Today, we hear of celebrities marrying and all we talk about is the prenuptial agreement that they may have signed prior to marriage. While many may think that prenuptial agreements are quite new, it has actually been existing in some way or form for a very long time.
The history of prenuptial agreements is long and storied, and it has evolved throughout the years to adapt to our ever changing society. Acceptance of the legality of these documents have also occurred slowly in different countries, with varying policies and regulations that help implementation of these contracts.
This article will discuss the evolution of prenuptial agreements as we know it, from its humble origins, to how it changed and was accepted over the years.
What is a Prenuptial Agreement?
A prenuptial agreement as we know it now is a document that agreed upon by two parties who intend to marry. In some countries such as Australia, this applies even for those who are living together, called de facto relationships, as well as for same sex couples.
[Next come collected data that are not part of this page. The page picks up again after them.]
(* ===== verification/Tls.v ===== *)
(** * Certificates and keys of the queue manager (internal/tls)

    From the directories with mounted keys and certificates to the key stores: what is
    read, which certificates are known already, what is imported and under which
    label.  The formats (PEM, X.509, PKCS#8, PKCS#12), the hash and the source of random bytes
    are the class [Crypto]; the key store commands are [exec]. *)
From S2P Require Import Prelude Utf8 GoStrings Bufio Paths Os Support Keystore.
Import Keystore.

Open Scope Z_scope.

Module Tls.

(** Packages crypto, encoding/pem and go-pkcs12. *)
Class Crypto := {
  pemBlock : Type;
  certificate : Type;
  privateKey : Type;
  (** [pem.Decode]: the first block, and what follows it. *)
  pem_decode : string → option pemBlock * string;
  pem_encode : pemBlock → res string;
  ParseCertificate : pemBlock → res certificate;
  Raw : certificate → string;
  Subject : certificate → string;
  (** SHA-512 in hexadecimal *)
  sha512_hex : string → string;
  ParsePKCS1PrivateKey : pemBlock → res privateKey;
  ParsePKCS8PrivateKey : pemBlock → res privateKey;
  (** the method [Equal], whether the type has it, and whether its values can be map keys *)
  key_Equal : privateKey → privateKey → bool;
  comparable : privateKey → bool;
  hashable : privateKey → bool;
  p12_Encode : privateKey → certificate → list certificate → string → res string;
  rand_Read : nat → M (list Z) }.

(** [pem.Decode] makes progress. *)
Class PemShrinks `{Crypto} : Prop :=
  pem_shrinks : ∀ s b r, pem_decode s = (Some b, r) → (String.length r < String.length s)%nat.

Definition cmsKeystoreName : string := "key.kdb".
Definition p12TruststoreName : string := "trust.p12".
Definition keystoreDirDefault : string := "/run/runmqserver/tls/".
Definition keystoreDirHA : string := "/run/runmqserver/ha/tls/".
Definition keyDirDefault : string := "/etc/mqm/pki/keys".
Definition keyDirHA : string := "/etc/mqm/ha/pki/keys".
Definition keyDirGroupHA : string := "/etc/mqm/groupha/pki/keys".
Definition trustDirDefault : string := "/etc/mqm/pki/trust".
Definition trustDirGroupHA : string := "/etc/mqm/groupha/pki/trust".

Record privateKeyInfo := { keySetName : string; directory : string; filename : string }.

(** [Keystore] is [None] for the nil pointer; the lookup is a map whose keys are
    distinct pointers, here in the order of insertion. *)
Record KeyStoreData `{Crypto} := MkData {
  Keystore : option KeyStore;
  Password : string;
  TrustedCerts : list pemBlock;
  KnownFingerPrints : list string;
  KeyLabels : list string;
  keyLabelLookup : list (privateKey * privateKeyInfo) }.

Record TLSStore `{Crypto} := MkStore { cms : KeyStoreData; p12 : KeyStoreData }.

(** ** Steps on the two stores

    A step returns, fails with an error that every caller passes on, or panics. *)
Inductive out (A : Type) := Ret (a : A) | Fail (e : error) | Panic.
Arguments Ret {A} a.
Arguments Fail {A} e.
Arguments Panic {A}.

Definition T `{Crypto} (A : Type) : Type := TLSStore → world → (out A * TLSStore) * world.

Section monad.
Context `{Crypto}.

#[global] Instance T_ret : MRet T := λ A a t w, (Ret a, t, w).
#[global] Instance T_bind : MBind T := λ A B f m t w,
  match m t w with
  | (Ret a, t, w) => f a t w
  | (Fail e, t, w) => (Fail e, t, w)
  | (Panic, t, w) => (Panic, t, w)
  end.

Definition fail {A} (e : error) : T A := λ t w, (Fail e, t, w).
Definition panic {A} : T A := λ t w, (Panic, t, w).
Definition lift {A} (m : M A) : T A := λ t w, let '(a, w) := m w in (Ret a, t, w).

(** [if err != nil { return fmt.Errorf(...) }] *)
Definition lift_res {A} (wrap : error → error) (m : M (res A)) : T A := λ t w,
  match m w with (Ok a, w) => (Ret a, t, w) | (Err e, w) => (Fail (wrap e), t, w) end.
Definition lift_err (wrap : error → error) (m : M (option error)) : T unit := λ t w,
  match m w with (None, w) => (Ret tt, t, w) | (Some e, w) => (Fail (wrap e), t, w) end.

(** The two stores, of which a function gets a pointer to one. *)
Inductive which := CMS | P12.
Definition data (k : which) (t : TLSStore) : KeyStoreData := match k with CMS => cms t | P12 => p12 t end.
Definition set_data (k : which) (d : KeyStoreData) (t : TLSStore) : TLSStore :=
  match k with CMS => MkStore _ d (p12 t) | P12 => MkStore _ (cms t) d end.
Definition get (k : which) : T KeyStoreData := λ t w, (Ret (data k t), t, w).
Definition put (k : which) (d : KeyStoreData) : T unit := λ t w, (Ret tt, set_data k d t, w).

(** The key store, whose methods panic on the nil pointer. *)
Definition store (k : which) : T KeyStore :=
  d ← get k; match Keystore d with Some s => mret s | None => panic end.

Fixpoint T_each {A} (f : A → T unit) (l : list A) : T unit :=
  match l with
  | [] => mret tt
  | x :: l => _ ← f x; T_each f l
  end.

(** A loop with local variables. *)
Fixpoint T_fold {A B} (f : B → A → T B) (b : B) (l : list A) : T B :=
  match l with
  | [] => mret b
  | x :: l => b ← f b x; T_fold f b l
  end.
End monad.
In fact, prenups are only a category of a much broader term in Australia, as it is more commonly known in the country as a binding financial agreement which can be done either before, during, or after a marriage or de facto relationship.
Regardless, prenups in the United States and in Australia do not differ much in content as both documents would indicate the following information:
- Full disclosure of all assets and properties
- Financial responsibilities of both parties during the relationship
- Sharing of assets or properties acquired during the relationship
- Sharing of assets or properties should the relationship end
- Sharing and ownership of liabilities and debts
- Special clauses that would change sharing and debt in the event of specific situations
All prenups and binding financial agreements must adhere to policies set by the government in order to be valid. Any technicalities may result in the agreement being voided or set aside.
The First Prenuptial Agreements
While prenuptial agreements may seem relatively new to some, it is actually quite an old practice. The earliest versions of prenups were discovered over two thousand years ago, and these were to ensure that women, who were not allowed to own property, would not be left homeless after the death or separation from a spouse.
Hebrews also used the ketubah over 2,000 years ago. This document not only identifies that assets and properties that both parties would be bringing into the relationship, but it also lists down the responsibilities of the man such as providing the woman with food, clothing, and sex.
Ketubahs are also notable due to the fact this document is actually read aloud during the marriage ceremony. This document can also be used by a woman that intends to leave her husband if it can be proven that his responsibilities are not being met.
In Europe, on the other hand, prenups have been done as early as the 15th century. These are used mainly by the nobility especially to protect women’s property in the event of separation. Of course, other terms that protect the husband’s rights may also be included in the document.
Prenuptial Agreements History in the United States
Prenuptial agreements in the United States started in 1983 with the passing of the Uniform Premarital Agreement Act, or the UPAA. This is to promote uniformity with regard to the guidelines for those couples who were married in one state but are seeking divorce in another.
However, laws regarding prenups still vary from state to state. Some of these technicalities, however, are quite trivial and will not affect a regular drawn up agreement. However, it is still important for your lawyer to know what these variations are, which may determine as to where you would like to specifically file for divorce.
Other provisions that vary from state to state will be the lapsing of prenuptial agreements. This can range from a number of years to the birth of a child during the course of the marriage, such as in the state of Maine. As of now, about half of the United States have signed on the UPAA.
Prenuptial Agreements History in Australia
Prenuptial agreements, or binding financial agreements as it is known in the country, is valid under the Family Law Act of 1975, specifically under the Reform Act Part VIIIA. Under this agreement, both parties can agree on the distribution of assets and property upon dissolution of the marriage, as well as terms regarding spousal or child support.
The Family Act also gives the binding financial agreement power of the Family Court when it comes to division of property and assets. Of course, the documents must adhere to strict guidelines before the can be deemed valid. Some of these guidelines include:
- The agreement must be in writing
- The agreement must be in full disclosure
- Neither party must sign the document under duress
- The document must be reviewed by lawyers of the respective parties
- Both parties are duly informed of the pros and cons of the agreement
- The document must be signed with no intent of fraud
Currently, statistics show that only six percent of married couples in Australia have signed a prenuptial agreement.
While some countries have not yet adopted prenuptial agreements into their current laws and culture, they are most likely to do so in the future due to the rising divorce rates. As these types of arrangements have been done for centuries and even millennia, there’s no denying that prenuptial agreements have a certain worth.
This is especially important not only for stay at home mothers or wives with no means to support themselves, but also for spouses that have large assets and properties that they have brought into the marriage and would like to retain the majority of it after the dissolution of the marriage.
While prenuptial agreements around the world have evolved throughout the years, their purpose and intent have remained the same – to provide protection and assurance to people so that, even after a relationship has ended, they will have enough, at least financially, to move on and get on with their lives.